The design of the FixArrayBound class is shown in Figure 10.17.
It provides a simple GUI interface that enables you to test the
insertString() method. This program has a standard Swing interface,
using a JFrame as the top-level window. The program’s components are
contained within a JPanel that’s added to the JFrame in the main()
method.
Each time the user types a string into the text field, the actionPerformed() method calls the insertString() method to add the
string to the array. On each user action, the JPanel is repainted. The
paintComponent() method simply clears the panel and then displays
the array’s elements (Fig. 10.18).
The complete implementation of FixArrayBound is given in Figure 10–19. This example illustrates how an exception can be handled successfully and the program’s normal flow of control resumed. However,
the question is whether such an exception should be handled this way.
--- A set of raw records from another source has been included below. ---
Lemma ready_step m0 src dst m r rs x ns :
  apart src dst -> ready m0 src dst m (r :: rs) -> NoDup ns -> (ns <> [] -> x = CDir) ->
  (forall n, n ∈ ns -> is_Some (m0 !! (src ++ r ++ [Normal n]))) ->
  ready m0 src dst (<[dst ++ r := x]> m) (rs ++ kids r ns).
Proof.
  intros Hap R Hns Hx Hin. pose proof (rd_nodup _ _ _ _ _ R) as [Hr Hrs]%NoDup_cons.
  assert (forall r', r' ∈ rs -> ~ r `prefix_of` r' /\ ~ r' `prefix_of` r) as Hrr.
  { intros r' Hr'. split; intros P; [assert (r = r')|assert (r' = r)]; try (eapply (rd_prefix _ _ _ _ _ R); eauto; set_solver); congruence. }
  split.
  - intros t. rewrite lookup_insert_ne; [apply R|]. intros E. symmetry in E. by apply (apart_app src dst t r Hap).
  - apply NoDup_app. split; [done|]. split; [|by apply NoDup_kids].
    intros r' Hr' (n & -> & _)%elem_of_kids. apply (proj1 (Hrr _ Hr')). by apply prefix_app_r.
  - intros a b [Ha|(n & -> & Hn)%elem_of_kids]%elem_of_app [Hb|(n' & -> & Hn')%elem_of_kids]%elem_of_app P.
    + apply (rd_prefix _ _ _ _ _ R); set_solver.
    + exfalso. destruct (prefix_snoc_inv _ _ _ P) as [->|P']; [apply (proj1 (Hrr _ Ha)); by apply prefix_app_r|by apply (proj2 (Hrr _ Ha))].
    + exfalso. apply (proj1 (Hrr _ Hb)). etrans; [|exact P]. by apply prefix_app_r.
    + apply prefix_length_eq in P; [done|]. rewrite !length_app. cbn. lia.
  - intros a [Ha|(n & -> & Hn)%elem_of_kids]%elem_of_app; [apply (rd_some _ _ _ _ _ R); set_solver|by apply Hin].
  - intros a [Ha|(n & -> & Hn)%elem_of_kids]%elem_of_app.
    + intros Hne. destruct (rd_dir _ _ _ _ _ R a) as (r0 & c & -> & Hd); [set_solver|done|]. exists r0, c. split; [done|].
      rewrite lookup_insert_ne; [done|]. intros E%app_inv_head. apply (proj1 (Hrr _ Ha)). rewrite E. by apply prefix_app_r.
    + intros _. exists r, (Normal n). split; [done|]. rewrite lookup_insert_eq. f_equal. apply Hx. intros ->. by apply not_elem_of_nil in Hn.
  - intros a t [Ha|(n & -> & Hn)%elem_of_kids]%elem_of_app.
    + rewrite lookup_insert_ne; [apply (rd_free _ _ _ _ _ R); set_solver|]. intros E%app_inv_head. apply (proj2 (Hrr _ Ha)). rewrite E. by apply prefix_app_r.
    + rewrite <- app_assoc, lookup_insert_ne; [apply (rd_free _ _ _ _ _ R); set_solver|].
      intros E%app_inv_head. apply (f_equal length) in E. rewrite !length_app in E. cbn in E. lia.
Qed.
Lemma copied_step m0 src dst m m' r rs x ns :
  ready m0 src dst m (r :: rs) -> m0 !! (src ++ r) = Some x ->
  (forall c t, is_Some (m0 !! (src ++ r ++ c :: t)) -> exists n, c = Normal n /\ n ∈ ns) ->
  copied_at m0 src dst (rs ++ kids r ns) (<[dst ++ r := x]> m) m' -> copied_at m0 src dst (r :: rs) m m'.
Proof.
  intros R Hx Hkids [Hi Ho]. pose proof (rd_nodup _ _ _ _ _ R) as [Hr _]%NoDup_cons.
  assert (forall t r', r' ∈ rs -> ~ (dst ++ r') `prefix_of` (dst ++ r ++ t)) as Hrr.
  { intros t r' Hr' P%prefix_app_inv. assert (r' `prefix_of` r \/ r `prefix_of` r') as Hc
      by (eapply prefix_weak_total; [exact P|by apply prefix_app_r]).
    destruct Hc as [Hc|Hc]; [assert (r' = r)|assert (r = r')]; try (eapply (rd_prefix _ _ _ _ _ R); eauto; set_solver); congruence. }
  split.
  - intros a t [->|Ha]%elem_of_cons; [|apply Hi; set_solver].
    assert ((exists n t', t = Normal n :: t' /\ n ∈ ns) \/ ~ (exists n t', t = Normal n :: t' /\ n ∈ ns)) as Hcase.
    { destruct t as [|[| | |n] t']; [right; naive_solver..|]. destruct (decide (n ∈ ns)); [left|right]; naive_solver. }
    destruct Hcase as [(n & t' & -> & Hn)|Hno].
    { change (Normal n :: t') with ([Normal n] ++ t'). rewrite !(app_assoc r [Normal n] t'). apply Hi.
      apply elem_of_app. right. apply elem_of_kids. eauto. }
    rewrite Ho.
    + destruct t as [|c t]; [rewrite !app_nil_r, lookup_insert_eq; done|].
      rewrite lookup_insert_ne; [rewrite (rd_free _ _ _ _ _ R) by set_solver|].
      * symmetry. apply eq_None_not_Some. intros Hs. destruct (Hkids c t Hs) as (n & -> & Hn). apply Hno. eauto.
      * intros E%app_inv_head. apply (f_equal length) in E. rewrite length_app in E. cbn in E. lia.
    + intros b [Hb|(n & -> & Hn)%elem_of_kids]%elem_of_app; [by apply Hrr|]. intros P%prefix_app_inv%prefix_app_inv.
      destruct P as [t' ->]. apply Hno. exists n, t'. done.
  - intros k Hk. rewrite Ho.
    + rewrite lookup_insert_ne; [done|]. intros <-. apply (Hk r); [set_solver|reflexivity].
    + intros b [Hb|(n & -> & Hn)%elem_of_kids]%elem_of_app P; [apply (Hk b); [set_solver|done]|].
      apply (Hk r); [set_solver|]. etrans; [|exact P]. rewrite app_assoc. by apply prefix_app_r.
Qed.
Unfortunately, this is not a well-designed program. The array’s initial
size is much too small for the program’s intended use. Therefore, the fact
that these exceptions arise at all is the result of poor design. In general,
exceptions should not be used as a remedy for poor design.
For a program that uses an array, the size of the array should be chosen so that it can store all the objects required by the program. If the program is
some kind of failsafe program, which cannot afford to crash, then something like the previous approach might be justified, provided this type
of exception occurs very rarely. Even in that case it would be better to
generate a message that alerts the program’s user that this condition has
occurred. The alert will indicate a need to modify the program’s memory
requirements and restart the program.
Figure 10.18: The strings displayed are stored in an array that
is extended each time a new string
is entered.
If it is not known in advance how many objects will be stored in an
array, a better design would be to make use of the java.util.Vector class (see “From the Java Library” in Chapter 9). Vectors are designed to
grow as new objects are inserted. In some ways the exception-handling
code in our example mimics the behavior of a vector. However, the
Vector class makes use of efficient algorithms for extending its size. By
contrast, exception-handling code is very inefficient. Because exceptions
force the system into an abnormal mode of execution, it takes considerably
longer to handle an exception than it would to use a Vector for this type
of application.
SELF-STUDY EXERCISE
EXERCISE 10.13 For each of the following exceptions, determine
whether it can be handled in such a way that the program can be resumed
or whether the program should be terminated:
a. A computer game program detects a problem with one of its GUI elements and throws a NullPointerException.
b. A factory assembly-line control program determines that an important
control value has become negative and generates an ArithmeticException.
c. A company’s Web-based order form detects that its user has entered an
invalid String and throws a SecurityException.